§ **What you have to do**
Every entry in the listing below has to be transcribed exactly.

==========

(* ===== verification/MemoryPg.v ===== *)
(** The PostgreSQL memory backend ([pkg/memory/pgvector/memory.go], [schema.go]): the statements
    it builds, with their texts and arguments, the scan of the rows, and Store, Load and Clear
    as programs over the database, the embedding function, the clock and new identifiers. *)
From Stdlib Require Import Floats.SpecFloat.
From S2P Require Import Prelude GoLib Types Codec Prog JsonText JsonCodec MemoryConfig.

#[local] Open Scope string_scope.
#[local] Open Scope list_scope.
#[local] Open Scope Z_scope.

(** ** Tags of a scope, as both backends store them *)

Module ScopeTags.

Definition scopeTagToken (key value : string) : string := key +:+ "=" +:+ value.

(** [encodeScopeTags], for the order in which the map is ranged over. *)
Definition encodeScopeTags (ranged : list (string * string)) : list string :=
  map (fun kv => scopeTagToken kv.1 kv.2) (List.filter (fun kv => negb (reserved_key kv.1)) ranged).

(** [strings.Cut(token, "=")] *)
Fixpoint cut_bytes (l : bytes) : option (bytes * bytes) :=
  match l with
  | [] => None
  | c :: l => if Ascii.eqb c "=" then Some ([], l) else '(a, b) ← cut_bytes l; Some (c :: a, b)
  end.
Definition Cut_eq (s : string) : option (string * string) := '(a, b) ← cut_bytes (to_bytes s); Some (of_bytes a, of_bytes b).

Definition add_tag (out : gmap string string) (token : string) : gmap string string :=
  match Cut_eq token with
  | Some (key, value) => if String.eqb key "" then out else <[key := value]> out
  | None => out
  end.

(** A nil map and an empty one are the same here. *)
Definition decodeScopeTags (tags : list string) : gmap string string := fold_left add_tag tags ∅.
End ScopeTags.

Module Pg.
Import ScopeTags.

Definition DefaultTable : string := "agent_memories".
Definition DefaultTextCol : string := "text".
Definition DefaultEmbeddingCol : string := "embedding".
Definition ColID : string := "id".
Definition ColKind : string := "kind".
Definition ColMetadata : string := "metadata".
Definition ColScopeTags : string := "scope_tags".
Definition ColExpiresAt : string := "expires_at".
Definition ColCreatedAt : string := "created_at".
Definition ColUpdatedAt : string := "updated_at".
Definition ColUserID : string := ScopeKeyUserID.
Definition ColTenantID : string := ScopeKeyTenantID.
Definition ColAgentID : string := ScopeKeyAgentID.
Definition DefaultLoadLimit : Z := 10.

(** [float32(x)]: rounded to 24 bits; [DefaultMinScore] is the float32 0.35. *)
Definition float32 (x : f64) : f64 :=
  match x with
  | S754_finite s m e =>
      match binary_normalize 24 128 (cond_Zopp s (Zpos m)) e s with
      | S754_finite s m e => binary_normalize 53 1024 (cond_Zopp s (Zpos m)) e s
      | y => y
      end
  | _ => x
  end.
Definition DefaultMinScore : f64 := float32 (f64_lit 35 100).

(** A vector of float32 components. *)
Definition Vec : Type := list f64.

(** [Memory], without its logger and connection. *)
Record Memory := {
  pm_table : string; pm_textCol : string; pm_embeddingCol : string; pm_defaultLimit : Z; pm_defaultMinScore : f64 }.

(** What the options set: whether a pool was given, and the DSN. *)
Record pg_options := {
  po_embed : bool; po_table : string; po_textCol : string; po_embeddingCol : string; po_defaultLimit : Z;
  po_defaultMinScore : f64; po_pool : bool; po_dsn : string }.

Definition or_default (s d : string) : string := if String.eqb s "" then d else s.

(** [parse] and [connect] are [pgxpool.ParseConfig] and [pgxpool.NewWithConfig]. *)
Definition NewMemory (parse connect : string -> option error) (o : pg_options) : result Memory :=
  if negb (po_embed o) then inl (errors_New "embed func is required") else
  let m := {| pm_table := or_default (po_table o) DefaultTable; pm_textCol := or_default (po_textCol o) DefaultTextCol;
              pm_embeddingCol := or_default (po_embeddingCol o) DefaultEmbeddingCol;
              pm_defaultLimit := if po_defaultLimit o <=? 0 then DefaultLoadLimit else po_defaultLimit o;
              pm_defaultMinScore := if f64_eqb (po_defaultMinScore o) f64_zero then DefaultMinScore else po_defaultMinScore o |} in
  if po_pool o then inr m
  else if String.eqb (po_dsn o) "" then inl (errors_New "DSN is required when not using WithPool; use WithDSN or WithPool")
  else match parse (po_dsn o) with
       | Some err => inl (wrap_error "parse DSN: " err)
       | None => match connect (po_dsn o) with
                 | Some err => inl (wrap_error "create pgx pool: " err)
                 | None => inr m
                 end
       end.

(** ** Statements

    The argument of a placeholder [$n]. *)
Inductive arg :=
| AVec (v : Vec)
| AStr (s : string)
| AStrs (l : list string)
| AFloat (x : f64)
| AInt (n : Z)
| ABytes (s : string)
| ATime (t : Time)
| ANull.

(** The conditions of a WHERE clause, by the number of their placeholder. *)
Inductive cond :=
| CEq (col : string) (n : nat)             (* col = $n *)
| CTags (n : nat)                          (* scope_tags @> $n::text[] *)
| CKindAny (n : nat)                       (* kind = ANY($n::text[]) *)
| CNotExpired                              (* (expires_at IS NULL OR expires_at > now()) *)
| CScore (n : nat).                        (* 1 - (embedding <=> $1) >= $n *)

Inductive statement :=
| Insert                                   (* the upsert of all columns, $1 to $12 *)
| SelectNear (where_ : list cond)          (* ORDER BY embedding <=> $1 LIMIT $3 *)
| SelectRecent (where_ : list cond) (limitArg : nat)
| Delete (where_ : list cond).

Section text.
Context (m : Memory).

Definition dollar (n : nat) : string := "$" +:+ Itoa (Z.of_nat n).
Definition scoreExpr : string := "1 - (" +:+ pm_embeddingCol m +:+ " <=> $1)".

Definition cond_text (c : cond) : string :=
  match c with
  | CEq col n => col +:+ " = " +:+ dollar n
  | CTags n => ColScopeTags +:+ " @> " +:+ dollar n +:+ "::text[]"
  | CKindAny n => ColKind +:+ " = ANY(" +:+ dollar n +:+ "::text[])"
  | CNotExpired => "(" +:+ ColExpiresAt +:+ " IS NULL OR " +:+ ColExpiresAt +:+ " > now())"
  | CScore n => scoreExpr +:+ " >= " +:+ dollar n
  end.

(** No condition is [TRUE]. *)
Definition where_text (cs : list cond) : string := match cs with [] => "TRUE" | _ => Join " AND " (map cond_text cs) end.

Definition columns : list string :=
  [ColID; pm_textCol m; ColKind; ColUserID; ColTenantID; ColAgentID; ColScopeTags; ColMetadata; ColExpiresAt; ColCreatedAt; ColUpdatedAt].

(** The columns that an upsert overwrites. *)
Definition updated_columns : list string :=
  [pm_textCol m; ColKind; ColUserID; ColTenantID; ColAgentID; ColScopeTags; ColMetadata; ColExpiresAt; ColUpdatedAt].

==========

§ **Expected answer**
(* ===== verification/MemoryPg.v ===== *)
(** The PostgreSQL memory backend ([pkg/memory/pgvector/memory.go], [schema.go]): the statements
    it builds, with their texts and arguments, the scan of the rows, and Store, Load and Clear
    as programs over the database, the embedding function, the clock and new identifiers. *)
From Stdlib Require Import Floats.SpecFloat.
From S2P Require Import Prelude GoLib Types Codec Prog JsonText JsonCodec MemoryConfig.

#[local] Open Scope string_scope.
#[local] Open Scope list_scope.
#[local] Open Scope Z_scope.

(** ** Tags of a scope, as both backends store them *)

Module ScopeTags.

Definition scopeTagToken (key value : string) : string := key +:+ "=" +:+ value.

(** [encodeScopeTags], for the order in which the map is ranged over. *)
Definition encodeScopeTags (ranged : list (string * string)) : list string :=
  map (fun kv => scopeTagToken kv.1 kv.2) (List.filter (fun kv => negb (reserved_key kv.1)) ranged).

(** [strings.Cut(token, "=")] *)
Fixpoint cut_bytes (l : bytes) : option (bytes * bytes) :=
  match l with
  | [] => None
  | c :: l => if Ascii.eqb c "=" then Some ([], l) else '(a, b) ← cut_bytes l; Some (c :: a, b)
  end.
Definition Cut_eq (s : string) : option (string * string) := '(a, b) ← cut_bytes (to_bytes s); Some (of_bytes a, of_bytes b).

Definition add_tag (out : gmap string string) (token : string) : gmap string string :=
  match Cut_eq token with
  | Some (key, value) => if String.eqb key "" then out else <[key := value]> out
  | None => out
  end.

(** A nil map and an empty one are the same here. *)
Definition decodeScopeTags (tags : list string) : gmap string string := fold_left add_tag tags ∅.
End ScopeTags.

Module Pg.
Import ScopeTags.

Definition DefaultTable : string := "agent_memories".
Definition DefaultTextCol : string := "text".
Definition DefaultEmbeddingCol : string := "embedding".
Definition ColID : string := "id".
Definition ColKind : string := "kind".
Definition ColMetadata : string := "metadata".
Definition ColScopeTags : string := "scope_tags".
Definition ColExpiresAt : string := "expires_at".
Definition ColCreatedAt : string := "created_at".
Definition ColUpdatedAt : string := "updated_at".
Definition ColUserID : string := ScopeKeyUserID.
Definition ColTenantID : string := ScopeKeyTenantID.
Definition ColAgentID : string := ScopeKeyAgentID.
Definition DefaultLoadLimit : Z := 10.

(** [float32(x)]: rounded to 24 bits; [DefaultMinScore] is the float32 0.35. *)
Definition float32 (x : f64) : f64 :=
  match x with
  | S754_finite s m e =>
      match binary_normalize 24 128 (cond_Zopp s (Zpos m)) e s with
      | S754_finite s m e => binary_normalize 53 1024 (cond_Zopp s (Zpos m)) e s
      | y => y
      end
  | _ => x
  end.
Definition DefaultMinScore : f64 := float32 (f64_lit 35 100).

(** A vector of float32 components. *)
Definition Vec : Type := list f64.

(** [Memory], without its logger and connection. *)
Record Memory := {
  pm_table : string; pm_textCol : string; pm_embeddingCol : string; pm_defaultLimit : Z; pm_defaultMinScore : f64 }.

(** What the options set: whether a pool was given, and the DSN. *)
Record pg_options := {
  po_embed : bool; po_table : string; po_textCol : string; po_embeddingCol : string; po_defaultLimit : Z;
  po_defaultMinScore : f64; po_pool : bool; po_dsn : string }.

Definition or_default (s d : string) : string := if String.eqb s "" then d else s.

(** [parse] and [connect] are [pgxpool.ParseConfig] and [pgxpool.NewWithConfig]. *)
Definition NewMemory (parse connect : string -> option error) (o : pg_options) : result Memory :=
  if negb (po_embed o) then inl (errors_New "embed func is required") else
  let m := {| pm_table := or_default (po_table o) DefaultTable; pm_textCol := or_default (po_textCol o) DefaultTextCol;
              pm_embeddingCol := or_default (po_embeddingCol o) DefaultEmbeddingCol;
              pm_defaultLimit := if po_defaultLimit o <=? 0 then DefaultLoadLimit else po_defaultLimit o;
              pm_defaultMinScore := if f64_eqb (po_defaultMinScore o) f64_zero then DefaultMinScore else po_defaultMinScore o |} in
  if po_pool o then inr m
  else if String.eqb (po_dsn o) "" then inl (errors_New "DSN is required when not using WithPool; use WithDSN or WithPool")
  else match parse (po_dsn o) with
       | Some err => inl (wrap_error "parse DSN: " err)
       | None => match connect (po_dsn o) with
                 | Some err => inl (wrap_error "create pgx pool: " err)
                 | None => inr m
                 end
       end.

(** ** Statements

    The argument of a placeholder [$n]. *)
Inductive arg :=
| AVec (v : Vec)
| AStr (s : string)
| AStrs (l : list string)
| AFloat (x : f64)
| AInt (n : Z)
| ABytes (s : string)
| ATime (t : Time)
| ANull.

(** The conditions of a WHERE clause, by the number of their placeholder. *)
Inductive cond :=
| CEq (col : string) (n : nat)             (* col = $n *)
| CTags (n : nat)                          (* scope_tags @> $n::text[] *)
| CKindAny (n : nat)                       (* kind = ANY($n::text[]) *)
| CNotExpired                              (* (expires_at IS NULL OR expires_at > now()) *)
| CScore (n : nat).                        (* 1 - (embedding <=> $1) >= $n *)

Inductive statement :=
| Insert                                   (* the upsert of all columns, $1 to $12 *)
| SelectNear (where_ : list cond)          (* ORDER BY embedding <=> $1 LIMIT $3 *)
| SelectRecent (where_ : list cond) (limitArg : nat)
| Delete (where_ : list cond).

Section text.
Context (m : Memory).

Definition dollar (n : nat) : string := "$" +:+ Itoa (Z.of_nat n).
Definition scoreExpr : string := "1 - (" +:+ pm_embeddingCol m +:+ " <=> $1)".

Definition cond_text (c : cond) : string :=
  match c with
  | CEq col n => col +:+ " = " +:+ dollar n
  | CTags n => ColScopeTags +:+ " @> " +:+ dollar n +:+ "::text[]"
  | CKindAny n => ColKind +:+ " = ANY(" +:+ dollar n +:+ "::text[])"
  | CNotExpired => "(" +:+ ColExpiresAt +:+ " IS NULL OR " +:+ ColExpiresAt +:+ " > now())"
  | CScore n => scoreExpr +:+ " >= " +:+ dollar n
  end.

(** No condition is [TRUE]. *)
Definition where_text (cs : list cond) : string := match cs with [] => "TRUE" | _ => Join " AND " (map cond_text cs) end.

Definition columns : list string :=
  [ColID; pm_textCol m; ColKind; ColUserID; ColTenantID; ColAgentID; ColScopeTags; ColMetadata; ColExpiresAt; ColCreatedAt; ColUpdatedAt].

(** The columns that an upsert overwrites. *)
Definition updated_columns : list string :=
  [pm_textCol m; ColKind; ColUserID; ColTenantID; ColAgentID; ColScopeTags; ColMetadata; ColExpiresAt; ColUpdatedAt].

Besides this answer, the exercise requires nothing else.